Vaccine components based on viral fusion proteins require high stability of the native prefusion conformation for optimal potency and manufacturability. In the case of influenza B virus hemagglutinin (HA), the stem's conformation relies on efficient cleavage. In this study, we identified six pH-sensitive regions distributed across the entire ectodomain where protonated histidines assume either a repulsive or an attractive role. Substitutions in these areas enhanced the protein's expression, quality, and stability in its prefusion trimeric state. Importantly, this stabilization enabled the production of a cleavable HA0, which is further processed into HA1 and HA2 by furin during exocytic pathway passage, thereby facilitating correct folding, increased stability, and screening for additional stabilizing substitutions in the core of the metastable fusion domain. Cryo-EM analysis at neutral and low pH revealed a previously unnoticed pH switch involving the C-terminal residues of the natively cleaved HA1. This switch keeps the fusion peptide in a clamped state at neutral pH, averting premature conformational shift. Our findings shed light on new strategies for possible improvements of recombinant or genetic-based influenza B vaccines.

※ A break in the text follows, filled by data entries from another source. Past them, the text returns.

(** What a transaction does, by who asked for it. *)
Lemma txn_explained c d d' : party_inv d → txn c d d' → explained c d d'.
Proof.
  intros Hd Ht. destruct Ht; eauto using explained_create, explained_renew, explained_invite, explained_accept,
    explained_decline, explained_leave, explained_kick, explained_promote, explained_ready, explained_purge,
    explained_sweep, explained_expire.
Qed.
End Safety.
(* ===== verification/BootContract.v ===== *)
(** * BootContract: what a boot completes, and how it is undone

    However a boot ends - served, or failed at any step - its trace is the startup
    script up to that step followed by the teardown that step calls for: started
    modules are stopped once, last first, after delivery has halted, and nothing
    else is stopped.  A wiring panic happens with nothing started.  The front door's
    limiter cannot be configured away, and the registry makes the order of modules
    irrelevant. *)

From Stdlib Require Import QArith.
From S2P Require Import Prelude Text Wiring Boot.
#[local] Open Scope Z_scope.

(** ** Computations and their traces *)

(** The outer variables, apart from the trace and the context. *)
Definition flags (s : BState) : bool * bool * bool := (running_edge s, running_player s, modules_started s).

(** A computation that extends the trace by [ok] when it succeeds and by a list of
    [bad] when it fails, and leaves the outer variables alone. *)
Definition does {A} (m : B A) (ok : list Ev → Prop) (bad : list Ev → Prop) : Prop :=
  ∀ s s' r, m s = (s', r) →
    flags s' = flags s ∧ ∃ l, trace s' = trace s ++ l ∧ match r with Ok _ => ok l | Err _ => bad l end.

Lemma does_bind {A C} (m : B A) (k : A → B C) ok1 bad1 ok2 bad2 :
  does m ok1 bad1 → (∀ a, does (k a) ok2 bad2) →
  does (m ≫= k) (fun l => ∃ l1 l2, l = l1 ++ l2 ∧ ok1 l1 ∧ ok2 l2)
       (fun l => bad1 l ∨ ∃ l1 l2, l = l1 ++ l2 ∧ ok1 l1 ∧ bad2 l2).
Proof.
  intros Hm Hk s s' r [(e & E & ->)|(s1 & a & E1 & E2)]%st_bind_inv.
  - destruct (Hm _ _ _ E) as (Hf & l & Hl & Hb). split; [done|]. eauto.
  - destruct (Hm _ _ _ E1) as (Hf1 & l1 & Hl1 & Ho). destruct (Hk _ _ _ _ E2) as (Hf2 & l2 & Hl2 & Hr).
    split; [congruence|]. exists (l1 ++ l2). split; [by rewrite Hl2, Hl1, app_assoc|]. destruct r; eauto 10.
Qed.

Lemma does_weaken {A} (m : B A) ok bad ok' bad' :
  does m ok bad → (∀ l, ok l → ok' l) → (∀ l, bad l → bad' l) → does m ok' bad'.
Proof.
  intros Hm Ho Hb s s' r E. destruct (Hm _ _ _ E) as (Hf & l & Hl & Hr). split; [done|]. exists l. split; [done|].
  destruct r; auto.
Qed.

Lemma does_ret {A} (a : A) : does (mret a) (eq []) (fun _ => False).
Proof. intros s s' r [= <- <-]. split; [done|]. exists []. by rewrite app_nil_r. Qed.

Lemma does_lift {A} (r : result Fault A) : does (lift r) (eq []) (eq []).
Proof. intros s s' x [= <- <-]. split; [done|]. exists []. rewrite app_nil_r. by destruct r. Qed.

Lemma does_emit e : does (emit e) (eq [e]) (fun _ => False).
Proof. intros s s' r [= <- <-]. split; [done|]. by exists [e]. Qed.

Lemma does_with_ctx {A} (m : ST Context Fault A) : does (with_ctx m) (eq []) (eq []).
Proof.
  intros s s' r. unfold with_ctx. destruct (m (ctx s)) as [c x]. intros [= <- <-]. split; [done|]. exists [].
  rewrite app_nil_r. by destruct x.
Qed.

Lemma does_map_err {A} f (m : B A) ok bad : does m ok bad → does (st_map_err f m) ok bad.
Proof.
  intros Hm s s' r. unfold st_map_err. destruct (m s) as [s1 x] eqn:E. intros [= <- <-].
  destruct (Hm _ _ _ E) as (Hf & l & Hl & Hr). split; [done|]. exists l. split; [done|]. by destruct x.
Qed.

(** A computation that completes a script in order, or stops inside it. *)
Definition follows {A} (m : B A) (p : list Ev) : Prop := does m (eq p) (fun l => l `prefix_of` p).

Lemma follows_bind {A C} (m : B A) (k : A → B C) p q :
  follows m p → (∀ a, follows (k a) q) → follows (m ≫= k) (p ++ q).
Proof.
  intros Hm Hk. eapply does_weaken; [by apply does_bind|..]; simpl.
  - by intros l (l1 & l2 & -> & -> & ->).
  - intros l [Hl|(l1 & l2 & -> & <- & Hl)]; [by apply prefix_app_r|by apply prefix_app].
Qed.

Lemma follows_step e r : follows (step e r) [e].
Proof.
  unfold step, follows. eapply does_weaken; [apply does_bind; [apply does_lift|intros; apply does_emit]|..]; simpl.
  - by intros l (l1 & l2 & -> & <- & <-).
  - intros l [<-|(l1 & l2 & _ & _ & [])]. apply prefix_nil.
Qed.

Lemma follows_silent {A} (m : B A) : does m (eq []) (eq []) → follows m [].
Proof. intros Hm. eapply does_weaken; [done|done|]. by intros l <-. Qed.

Lemma follows_emit e : follows (emit e) [e].
Proof. eapply does_weaken; [apply does_emit|done|done]. Qed.

Lemma follows_ret {A} (a : A) : follows (mret a) [].
Proof. eapply does_weaken; [apply does_ret|done|done]. Qed.

Lemma follows_gets {A} (f : BState → A) : follows (gets f) [].
Proof. intros s s' r [= <- <-]. split; [done|]. exists []. by rewrite app_nil_r. Qed.

Lemma follows_when b m p : follows m p → follows (when b m) (if b then p else []).
Proof. intros Hm. destruct b; [done|apply follows_ret]. Qed.

Lemma follows_for_each {A} (l : list A) f (e : A → Ev) :
  (∀ a, follows (f a) [e a]) → follows (for_each l f) (map e l).
Proof.
  intros Hf. induction l as [|a l IH]; [apply follows_ret|]. simpl.
  apply (follows_bind (f a) (fun _ => for_each l f) [e a] (map e l)); [done|intros _; exact IH].
Qed.

Lemma follows_map_err {A} f (m : B A) p : follows m p → follows (st_map_err f m) p.
Proof. apply does_map_err. Qed.

Lemma follows_nil_l {A C} (m : B A) (k : A → B C) q : follows m [] → (∀ a, follows (k a) q) → follows (m ≫= k) q.
Proof. apply (follows_bind m k [] q). Qed.

(** The same for one of two scripts, chosen by what the computation finds. *)
Definition follows_one {A} (m : B A) (q : bool → list Ev) : Prop :=
  does m (fun l => ∃ i, l = q i) (fun l => ∃ i, l `prefix_of` q i).

Lemma follows_one_bind {A C} (m : B A) (k : A → B C) p q :
  follows m p → (∀ a, follows_one (k a) q) → follows_one (m ≫= k) (fun i => p ++ q i).
Proof.
  intros Hm Hk. eapply does_weaken; [by apply does_bind|..]; simpl.
  - intros l (l1 & l2 & -> & <- & [i ->]). by exists i.
  - intros l [Hl|(l1 & l2 & -> & <- & [i Hl])]; [exists true; by apply prefix_app_r|exists i; by apply prefix_app].
Qed.

Lemma follows_one_dep {A C} (m : B A) (k : A → B C) q (choose : A → bool) :
  follows m [] → (∀ a, follows (k a) (q (choose a))) → follows_one (m ≫= k) q.
Proof.
  intros Hm Hk. eapply does_weaken.
  - apply (does_bind m k (eq []) (fun l => l `prefix_of` []) (fun l => ∃ i, l = q i) (fun l => ∃ i, l `prefix_of` q i)); [done|].
    intros a. eapply does_weaken; [apply Hk|..]; simpl; [intros l <-|intros l]; eauto.
  - by intros l (l1 & l2 & -> & <- & Hl).
  - simpl. intros l [->%prefix_nil_inv|(l1 & l2 & -> & <- & Hl)]; [exists true; apply prefix_nil|done].
Qed.

Lemma follows_one_ext {A} (m : B A) q q' : (∀ i, q i = q' i) → follows_one m q → follows_one m q'.
Proof. intros Hq Hm. eapply does_weaken; [exact Hm|..]; simpl; intros l [i Hi]; exists i; by rewrite <- Hq. Qed.

(** ** The startup script and its teardown *)

Section Script.
Variable cfg : Config.
Variable mods : list Module.
Variables has_edge has_player : bool.

Definition only (b : bool) (l : list Ev) : list Ev := if b then l else [].

(** What precedes anything being started; [sink] says whether a sink was contributed. *)
Definition prep_script (sink : bool) : list Ev :=
  only (has_db cfg) [PoolOpened; PlaneCreated; InvalidationCreated] ++
  map (fun m => Registered (m_name m)) mods ++ map (fun m => Inited (m_name m)) mods ++
  only sink [SinkInstalled] ++ only has_edge [EdgeWired] ++ only has_player [PlayerWired] ++ [RouterBuilt].

(** The first [k] modules' migrations, under the lock where there is a database. *)
Definition migrations (k : nat) : list Ev :=
  only (has_db cfg) [Locked] ++ map (fun m => Migrated (m_name m)) (take k mods) ++ only (has_db cfg) [Unlocked].

(** The first [k] modules' starts. *)
Definition starts (k : nat) : list Ev := map (fun m => Started (m_name m)) (take k mods).

(** What follows the last module's start. *)
Definition open_script : list Ev :=
  only (has_db cfg) [InvalidationStarted; PlaneStarted] ++ only has_edge [EdgeListening] ++
  only has_player [PlayerListening] ++ [Served].

(** How far the fallible block came: nothing; the plane's own migration; [k] of the
    modules' migrations; [k] of the modules' starts; [n] steps past the last start. *)
Inductive Reached :=
  | AtPlane
  | AtLock
  | AtMigrate (k : nat)
  | AtStart (k : nat)
  | AtOpen (n : nat).
(* ===== verification/Groups.v ===== *)
(** * Groups: social groups, of [modules/groups/src]

    One row per group and one per membership, with three states and two roles.  The
    statements of [store.rs], the operations of [service.rs], the operator's promotion
    of [admin.rs], and the retention prune and the purge of [projection.rs].  Every
    decision about a roster is read under the group's advisory lock; the prune takes
    no lock, so a running operation sees its statements one by one, with what other
    transactions committed in between ([meanwhile]), given the locks it holds. *)

From Stdlib Require Import Ascii.
From stdpp Require Import sorting pretty.
From S2P Require Import Prelude Text OpsApi Pg Purge Prune Directory Txn.
From S2P Require Storage.
#[local] Open Scope Z_scope.

Definition MAX_NAME_BYTES : nat := 64.
Definition MAX_CURSOR_BYTES : nat := 256.
Definition MAX_PAGE_LIMIT : Z := 100.
Definition DEFAULT_PAGE_LIMIT : Z := 50.
Definition MAX_MEMBERS : Z := 500.
Definition STATE_MEMBER : string := "member".
Definition STATE_INVITED : string := "invited".
Definition STATE_REQUESTED : string := "requested".
Definition ROLE_ADMIN : string := "admin".
Definition ROLE_MEMBER : string := "member".
Definition JOIN_OPEN : string := "open".
Definition JOIN_REQUEST : string := "request".
Definition JOIN_INVITE : string := "invite".

Definition REASON_LEFT : string := "left".
Definition REASON_KICKED : string := "kicked".
Definition REASON_DECLINED : string := "declined".
Definition REASON_EXPIRED : string := "expired".
Definition REASON_ACCOUNT_DELETED : string := "account-deleted".
Definition REASON_GROUP_DISSOLVED : string := "group-dissolved".
Definition ACTOR_OPERATOR : string := "operator".

Definition NOT_FOUND : string := "group not found".
Definition NO_SUCH_PLAYER : string := "no player with that handle".
Definition MALFORMED_CURSOR : string := "cursor is malformed".
Definition PLAYER_DELETED : string := "this account has been deleted".
Definition DECISION_ACCEPT : string := "accept".
Definition DECISION_REJECT : string := "reject".
Definition ANY_ROLE : string := "".

(** ** The tables and the events *)

Record Group := mkGroup { g_name : string; join_policy : string; creator_id : string; g_created_at : Z }.

Record Membership := mkMembership { state : string; role : string; created_at : Z }.

#[global] Instance Group_eq_dec : EqDecision Group.
Proof. solve_decision. Defined.
#[global] Instance Membership_eq_dec : EqDecision Membership.
Proof. solve_decision. Defined.

Inductive GroupEvent :=
| Created (group name creator policy : string)
| MemberJoined (group player role : string)
| MemberLeft (group player actor reason : string)
| RoleChanged (group player role actor_kind actor : string).

Record GroupsDb := mkGroups {
  groups : gmap string Group;
  memberships : gmap (string * string) Membership;
  purged_players : Tombs;
  appended : list GroupEvent;
}.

基于病毒融合蛋白的疫苗成分需要天然前融合构象具有高度稳定性,以实现最佳效力和可制造性。就乙型流感病毒血凝素(HA)而言,其茎部构象依赖于有效切割。在本研究中,我们鉴定出六个分布在整个胞外域的pH敏感区域,其中质子化的组氨酸发挥排斥或吸引作用。这些区域的取代增强了蛋白质在其前融合三聚体状态下的表达、质量和稳定性。重要的是,这种稳定作用使得能够产生可切割的HA0,其在胞吐途径中被弗林蛋白酶进一步加工成HA1和HA2,从而促进正确折叠、提高稳定性,并筛选亚稳融合结构域核心中的其他稳定取代。在中性和低pH条件下的冷冻电镜分析揭示了一个以前未被注意到的pH开关,该开关涉及天然切割的HA1的C末端残基。此开关使融合肽在中性pH下保持夹紧状态,避免过早的构象转变。我们的研究结果为改进重组或基于基因的乙型流感疫苗的可能策略提供了新的思路。